Kant's writings made a radical division between the subject and external objects. Because the subject constitutes its experience of reality, what we really know when we study our experiences are the subjective conditions of those experiences, not their objective character in the external world. "Objectivity" is a function of the subject imposing uniformity on its experiences and universality on its judgments. This saves the uniformity and universality of science, at the cost of saying that science is not a science "of" true reality but of our experience of it. All we know of the external world is that it's "out there." Nothing else about it, not even technically the fact that it causes effects (like sensations) in us, because cause and effect are themselves categories of our understanding.
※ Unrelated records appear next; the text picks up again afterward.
(* ===== verification/OvlLogic.v ===== *)
(** * Reasoning about the functions that only read

    Most of the module only looks: it reads the layers and allocates memory.
    [quiet] relates the states of such a run; [vspec s0 m Q] says that [m],
    started anywhere in the run that began at [s0], stays in it and gives a
    result that satisfies [Q].  What is read is what was there at [s0]. *)
From S2P Require Import Prelude CString OS OvlOptions OvlVfs OvlHandle.
Open Scope Z_scope.

(** A positive dentry, as [lookup_positive] finds it. *)
Definition positive_at {W} {K : Vfs W} (w : W) (base : Z) (name : cstr) : res Z :=
  match lookup_one w base name with
  | inr d => if d_is_negative (dentry_of w d) then inl (- ENOENT) else inr d
  | inl e => inl e
  end.

(** Writing attributes neither adds nor removes files. *)
Class TreeLaws {W} (K : Vfs W) : Prop := {
  setxattr_tree w d n v e w' b m : vfs_setxattr w d n v = (e, w') → positive_at w' b m = positive_at w b m;
  want_write_tree w m e w' b n : mnt_want_write w m = (e, w') → positive_at w' b n = positive_at w b n
}.

Section quiet.
Context {W : Type} {K : Vfs W}.

#[export] Instance same_files_equivalence : Equivalence (same_files K).
Proof.
  split.
  - by split.
  - intros w w' H. split; intros; symmetry; apply H.
  - intros w1 w2 w3 H H'. split; intros; (etransitivity; [apply H'|apply H]).
Qed.

(** Nothing that the module reads has changed, and no warning has fired. *)
Record quiet (s s' : vstate W) : Prop := {
  quiet_files : same_files K (vs_world s) (vs_world s');
  quiet_fs : vs_fs s' = vs_fs s;
  quiet_root : vs_root s' = vs_root s;
  quiet_dentries : vs_dentries s' = vs_dentries s;
  quiet_inodes : vs_inodes s' = vs_inodes s;
  quiet_warned : vs_warned s' = vs_warned s
}.

#[export] Instance quiet_equivalence : Equivalence quiet.
Proof.
  split.
  - by split.
  - intros s s' []; split; by symmetry.
  - intros s1 s2 s3 [] []; split; (etransitivity; [eassumption|]); congruence || done.
Qed.

Definition vspec {A} (s0 : vstate W) (m : V W A) (Q : res A → Prop) : Prop :=
  ∀ s, quiet s0 s → quiet s0 (snd (m s)) ∧ Q (fst (m s)).

Lemma vspec_run {A} s0 (m : V W A) Q r s' : vspec s0 m Q → m s0 = (r, s') → quiet s0 s' ∧ Q r.
Proof. intros H E. specialize (H s0 ltac:(reflexivity)). by rewrite E in H. Qed.

Section rules.
Context {A B : Type} (s0 : vstate W).
Implicit Types (m : V W A) (Q : res A → Prop).

Lemma vspec_mono m Q (R : res A → Prop) : vspec s0 m Q → (∀ r, Q r → R r) → vspec s0 m R.
Proof. intros H HQ s Hs. destruct (H s Hs). auto. Qed.

Lemma vspec_ret a Q : Q (inr a) → vspec s0 (vret a) Q.
Proof. by intros HQ s Hs. Qed.

Lemma vspec_fail e Q : Q (inl e) → vspec s0 (vfail e) Q.
Proof. by intros HQ s Hs. Qed.

Lemma vspec_bind m (f : A → V W B) (R : res B → Prop) :
  vspec s0 m (λ r, match r with inl e => R (inl e) | inr a => vspec s0 (f a) R end) → vspec s0 (vbind m f) R.
Proof.
  intros H s Hs. destruct (H s Hs) as [Hs' HR]. unfold vbind.
  destruct (m s) as [[e|a] s']; cbn in *; [done|by apply HR].
Qed.

Lemma vspec_get (f : vstate W → A) Q : (∀ s, quiet s0 s → f s = f s0) → Q (inr (f s0)) → vspec s0 (vget f) Q.
Proof. intros Hf HQ s Hs. split; [done|]. cbn. by rewrite Hf. Qed.

Lemma vspec_read (f : W → A) Q :
  (∀ w, same_files K (vs_world s0) w → f w = f (vs_world s0)) → Q (inr (f (vs_world s0))) → vspec s0 (vread f) Q.
Proof. intros Hf HQ. apply vspec_get; [|done]. intros s [Hs _ _ _ _ _]. by apply Hf. Qed.

End rules.

Lemma vspec_warn s0 b (Q : res bool → Prop) : b = false → Q (inr false) → vspec s0 (warn_on b) Q.
Proof. by intros -> HQ s Hs. Qed.

Section reads.
Context (s0 : vstate W).

Lemma vspec_dentry_at d (Q : res dentry_info → Prop) :
  Q (inr (dentry_of (vs_world s0) d)) → vspec s0 (dentry_at d) Q.
Proof. intros HQ. apply vspec_read; [|done]. intros w Hw. apply Hw. Qed.

Lemma vspec_get_fs (Q : res ovl_fs → Prop) : Q (inr (vs_fs s0)) → vspec s0 get_fs Q.
Proof. intros HQ. apply vspec_get; [|done]. by intros s [? -> ? ? ? ?]. Qed.

Lemma vspec_get_config (Q : res ovl_config → Prop) : Q (inr (config_of s0)) → vspec s0 get_config Q.
Proof. intros HQ. apply vspec_get; [|done]. by intros s [? -> ? ? ? ?]. Qed.

Lemma vspec_getxattr d ox (Q : res (res (list ascii)) → Prop) :
  Q (inr (stored (vs_world s0) (config_of s0) d ox)) → vspec s0 (ovl_getxattr d ox) Q.
Proof.
  intros HQ. apply vspec_bind, vspec_get_config. apply vspec_read; [|done]. intros w Hw. apply Hw.
Qed.

Lemma vspec_lowerstack d (Q : res (list ovl_path) → Prop) :
  Q (inr (lowerstack d s0)) → vspec s0 (vget (lowerstack d)) Q.
Proof.
  intros HQ. apply vspec_get; [|done]. intros s [? ? ? E ? ?]. unfold lowerstack, odentry_at. by rewrite E.
Qed.

Lemma vspec_root (Q : res Z → Prop) : Q (inr (vs_root s0)) → vspec s0 (vget vs_root) Q.
Proof. intros HQ. apply vspec_get; [|done]. by intros s [? ? -> ? ? ?]. Qed.

Lemma vspec_dentry_upper d (Q : res (option Z) → Prop) :
  Q (inr (ovl_dentry_upper d s0)) → vspec s0 (vget (ovl_dentry_upper d)) Q.
Proof.
  intros HQ. apply vspec_get; [|done]. intros s [? ? ? E1 E2 ?].
  unfold ovl_dentry_upper, d_inode, odentry_at, oinode_at. by rewrite E1, E2.
Qed.

Lemma vspec_lookup_positive name base (Q : res (res Z) → Prop) :
  Q (inr (positive_at (vs_world s0) base name)) → vspec s0 (lookup_positive name base) Q.
Proof.
  intros HQ. apply vspec_read; [|done]. intros w Hw. unfold positive_at. rewrite (same_lookup _ _ _ Hw).
  destruct (lookup_one _ base name); [done|]. by rewrite (same_dentry _ _ _ Hw).
Qed.

Definition is_trap (w : W) (ofs : ovl_fs) (d : Z) : bool :=
  match de_inode (dentry_of w d) with Some i => bool_decide (i_addr i ∈ ofs_traps ofs) | None => false end.

Lemma vspec_trap d (Q : res bool → Prop) :
  Q (inr (is_trap (vs_world s0) (vs_fs s0) d)) → vspec s0 (ovl_lookup_trap_inode d) Q.
Proof. intros HQ. by apply vspec_bind, vspec_get_fs, vspec_bind, vspec_dentry_at, vspec_ret. Qed.

Definition dir_attr (w : W) (c : ovl_config) (d : Z) (ox : ovl_xattr) : bool :=
  d_is_dir (dentry_of w d) &&
  match stored w c d ox with inr [x] => char_eqb x "y" | _ => false end.

Lemma vspec_check_dir_xattr d ox (Q : res bool → Prop) :
  Q (inr (dir_attr (vs_world s0) (config_of s0) d ox)) → vspec s0 (ovl_check_dir_xattr d ox) Q.
Proof.
  unfold dir_attr. intros HQ. apply vspec_bind, vspec_dentry_at. destruct (d_is_dir _); [|by apply vspec_ret].
  by apply vspec_bind, vspec_getxattr, vspec_ret.
Qed.

(** Whether a file is a metacopy: the error cases of the attribute included. *)
Definition metacopy_attr (w : W) (c : ovl_config) (d : Z) : res bool :=
  match de_inode (dentry_of w d) with
  | Some i =>
    if negb (bool_decide (i_fmt i = S_IFREG)) then inr false
    else match stored w c d OVL_XATTR_METACOPY with
         | inr _ => inr true
         | inl e => if (e =? - ENODATA) || (e =? - EOPNOTSUPP) then inr false
                    else if c_userxattr c && (e =? - EACCES) then inr false else inl e
         end
  | None => inr false
  end.

Lemma vspec_metacopy d (Q : res bool → Prop) :
  Q (metacopy_attr (vs_world s0) (config_of s0) d) → vspec s0 (ovl_check_metacopy_xattr d) Q.
Proof.
  unfold metacopy_attr. intros HQ. apply vspec_bind, vspec_dentry_at.
  destruct (de_inode _) as [i|]; [|by apply vspec_ret]. destruct (negb _); [by apply vspec_ret|].
  apply vspec_bind, vspec_getxattr. destruct (stored _ _ _ _); [|by apply vspec_ret].
  apply vspec_bind, vspec_get_config. destruct (_ || _); [by apply vspec_ret|].
  destruct (_ && _); [by apply vspec_ret|by apply vspec_fail].
Qed.
End reads.

(** Allocating keeps the run quiet. *)
Section memory.
Context {WL : WriteLaws K} (s0 : vstate W).

Lemma quiet_kmalloc s : quiet s0 s → quiet s0 (set_vs_world (snd (kmalloc (vs_world s))) s).
Proof.
  intros [Hf ? ? ? ? ?]. split; try done. cbn. etransitivity; [exact Hf|apply kmalloc_files].
Qed.

Lemma vspec_kmalloc (Q : res unit → Prop) : Q (inr tt) → Q (inl (- ENOMEM)) → vspec s0 vkmalloc Q.
Proof.
  intros Hok Herr s Hs. pose proof (quiet_kmalloc s Hs) as Hq. unfold vkmalloc, vbind.
  destruct (kmalloc (vs_world s)) as [ok w]; cbn in *. by destruct ok.
Qed.

Lemma vspec_down_write d (Q : res Z → Prop) :
  (∀ w, Q (inr (fst (down_write_killable w d)))) → vspec s0 (vcall (λ w, down_write_killable w d)) Q.
Proof.
  intros HQ s [Hf ? ? ? ? ?]. pose proof (down_write_files (vs_world s) d) as Hw. unfold vcall.
  specialize (HQ (vs_world s)). destruct (down_write_killable _ d) as [e w]. cbn in *. split; [|done].
  split; try done. by etransitivity.
Qed.

(** What a redirect attribute says; [None] where there is none. *)
Definition redirect_attr (w : W) (c : ovl_config) (d : Z) : res (option cstr) :=
  match stored w c d OVL_XATTR_REDIRECT with
  | inl e => if (e =? - ENODATA) || (e =? - EOPNOTSUPP) then inr None else inl e
  | inr value =>
    if negb (nonempty value) then inl (- EINVAL)
    else let buf := c_str value in
         if is_absolute buf then if redirect_path_ok buf then inr (Some buf) else inl (- EINVAL)
         else if existsb (char_eqb "/") buf then inl (- EINVAL) else inr (Some buf)
  end.

Lemma vspec_redirect d (Q : res (option cstr) → Prop) :
  Q (redirect_attr (vs_world s0) (config_of s0) d) → Q (inl (- ENOMEM)) → vspec s0 (ovl_get_redirect_xattr d) Q.
Proof.
  unfold redirect_attr. intros HQ Hm. apply vspec_bind, vspec_getxattr. destruct (stored _ _ _ _) as [e|v].
  { destruct (_ || _); [by apply vspec_ret|by apply vspec_fail]. }
  destruct (nonempty v); [|by apply vspec_fail]. cbn [negb] in HQ |- *.
  intros s Hs. pose proof (quiet_kmalloc s Hs) as Hq. unfold vbind.
  destruct (kmalloc (vs_world s)) as [ok w]; destruct ok; cbn in *; [|done].
  destruct (is_absolute _); [destruct (redirect_path_ok _)|destruct (existsb _ _)]; done.
Qed.
End memory.
End quiet.
#[export] Hint Resolve vspec_ret vspec_fail : ovl.

(** ** Handles are only read *)

Section handles.
Context {W : Type} {K : Vfs W} {WL : WriteLaws K} (s0 : vstate W).

Lemma vspec_get_fh d ox (Q : res (option (list ascii)) → Prop) : (∀ r, Q r) → vspec s0 (ovl_get_fh d ox) Q.
Proof.
  intros HQ. apply vspec_bind, vspec_getxattr. destruct (stored _ _ _ _) as [e|v]; [by apply vspec_ret|].
  destruct (nonempty v); [|by apply vspec_ret]. cbn [negb].
  apply vspec_bind, vspec_kmalloc; [|done]. destruct (_ <? 0); by apply vspec_ret.
Qed.

Lemma vspec_decode fb mnt connected (Q : res (option Z) → Prop) :
  (∀ r, Q r) → vspec s0 (ovl_decode_real_fh fb mnt connected) Q.
Proof.
  intros HQ. unfold ovl_decode_real_fh. apply vspec_bind, vspec_read; [intros w Hw; apply Hw|].
  destruct (negb _); [by apply vspec_ret|]. apply vspec_bind, vspec_get_config.
  apply vspec_bind, vspec_read; [intros w Hw; apply Hw|].
  destruct (negb _); [by apply vspec_ret|]. apply vspec_bind, vspec_read; [intros w Hw; apply Hw|].
  destruct (exportfs_decode_fh _ _ _ _ _ _) as [e|r].
  - destruct (_ && _); [by apply vspec_ret|by apply vspec_fail].
  - apply vspec_bind, vspec_dentry_at. by apply vspec_ret.
Qed.

Lemma vspec_decode_in_layers fb connected layers :
  vspec s0 (decode_in_layers fb connected layers) (λ r, ∀ p, r = inr (Some p) → p_layer p ∈ layers).
Proof.
  induction layers as [|l layers IH]; cbn [decode_in_layers]; [by apply vspec_ret|].
  assert (Hnext : vspec s0 (decode_in_layers fb connected layers)
    (λ r, ∀ p, r = inr (Some p) → p_layer p ∈ l :: layers)).
  { eapply vspec_mono; [exact IH|]. intros r Hr p Hp. right. by apply Hr. }
  destruct (_ && _); [done|]. apply vspec_bind, vspec_decode. intros [e|[d|]]; [done| |done].
  apply vspec_ret. intros p [= <-]. left.
Qed.

(** An origin is a file of one of the lower layers. *)
Lemma vspec_check_origin u :
  vspec s0 (ovl_check_origin u) (λ r, ∀ p, r = inr (Some p) → p_layer p ∈ ofs_lowers (vs_fs s0)).
Proof.
  unfold ovl_check_origin. apply vspec_bind, vspec_get_fh. intros [e|[fb|]]; [done| |by apply vspec_ret].
  apply vspec_bind. unfold vcatch. intros s Hs.
  enough (H : vspec s0 (ovl_check_origin_fh fb false (Some u) true)
    (λ r, ∀ p, r = inr p → p_layer p ∈ ofs_lowers (vs_fs s0))).
  { destruct (H s Hs) as [Hq HQ]. destruct (ovl_check_origin_fh _ _ _ _ s) as [r s1]. cbn in *. split; [done|].
    destruct r as [e|p]; cbn.
    - destruct (_ =? _); [by apply vspec_ret|by apply vspec_fail].
    - apply vspec_ret. intros ? [= <-]. by apply HQ. }
  unfold ovl_check_origin_fh. apply vspec_bind, vspec_get_fs, vspec_bind.
  eapply vspec_mono; [apply vspec_decode_in_layers|]. intros [e|[p|]] Hp; [done| |by apply vspec_fail].
  specialize (Hp p eq_refl). apply vspec_bind, vspec_dentry_at. apply vspec_bind, vspec_bind, vspec_dentry_at, vspec_ret.
  destruct (origin_wrong_type _ _); [by apply vspec_fail|].
  apply vspec_bind, vspec_kmalloc; [|done]. apply vspec_ret. by intros ? [= <-].
Qed.
End handles.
Most people viewed this as a pyrrhic victory and as slightly bizarre. Nobody really wants the real world shrouded in permanent scepticism, with a permanent dualism between knowable "inside" and unknowable "outside."

Fichte controversially interpreted Kant to be trying to say that the external world, the noumenal outside of our phenomenal experience, is not an independent domain at all but is a logical function of our subjective need to posit objects for our subjectivity to react against. This is very complicated and weird, and basically wrong (Kant's transcendental object, or "X," was not a mere logical function -- sensations really do come from an external world for Kant), but the basic gist is that Fichte was a metaphysical and epistemological pragmatist who thought that what we normally think of as objective, external reality is actually the construction of subjectivity. Therefore subjectivity can unmake it and creatively remake it, with sufficient will understanding.

Whether this means of individual human subjects, or the collective of human subjects via culture, or a metaphysical quasi-Hegelian Absolute, is left kind of vague. But either way, Fichte was enormously influential on the romantics in Jena in the 1790s because he was arguing that the free, creative, self-expressive human spirit is capable of recognising its former creations as its own and re-absorbing them, reforming them, improving and re-making them, etc. The French Revolution was unfolding at this time and all the romantics were excited by it, by the prospect of human freedom and creativity re-making the world according to reason. For the romantics this meant something like that genius poet-superheroes were going to understand reality as a mirror of their own poetic souls and lead humanity into a golden age. Fichte got fired on suspicions of "spinozism" (atheistic pantheism) in 1799 and later wrote famous speeches that were precursors of organic nationalism.

>> No.17955149

>>17955145
Hegel was influenced by Fichte and by his friend Schelling (5 years younger than Hegel, a boy genius and close disciple of Fichte). Fichte was famously indifferent about nature, science, and history. He didn't care about the arbitrary external world since it could all be re-made by spirit (whatever that meant). Schelling was a lover of science and nature, and tried to take Fichte's subjective idealism (the world as the dream or dialectical unfolding of a super-subject) and explain how objective nature was the mirror of subjectivity. Nature's laws develop and unfold in parallel with the laws of subjectivity (mind or spirit, "Geist"). They are both modes (a la Spinoza) of the same ultimate being (pantheism).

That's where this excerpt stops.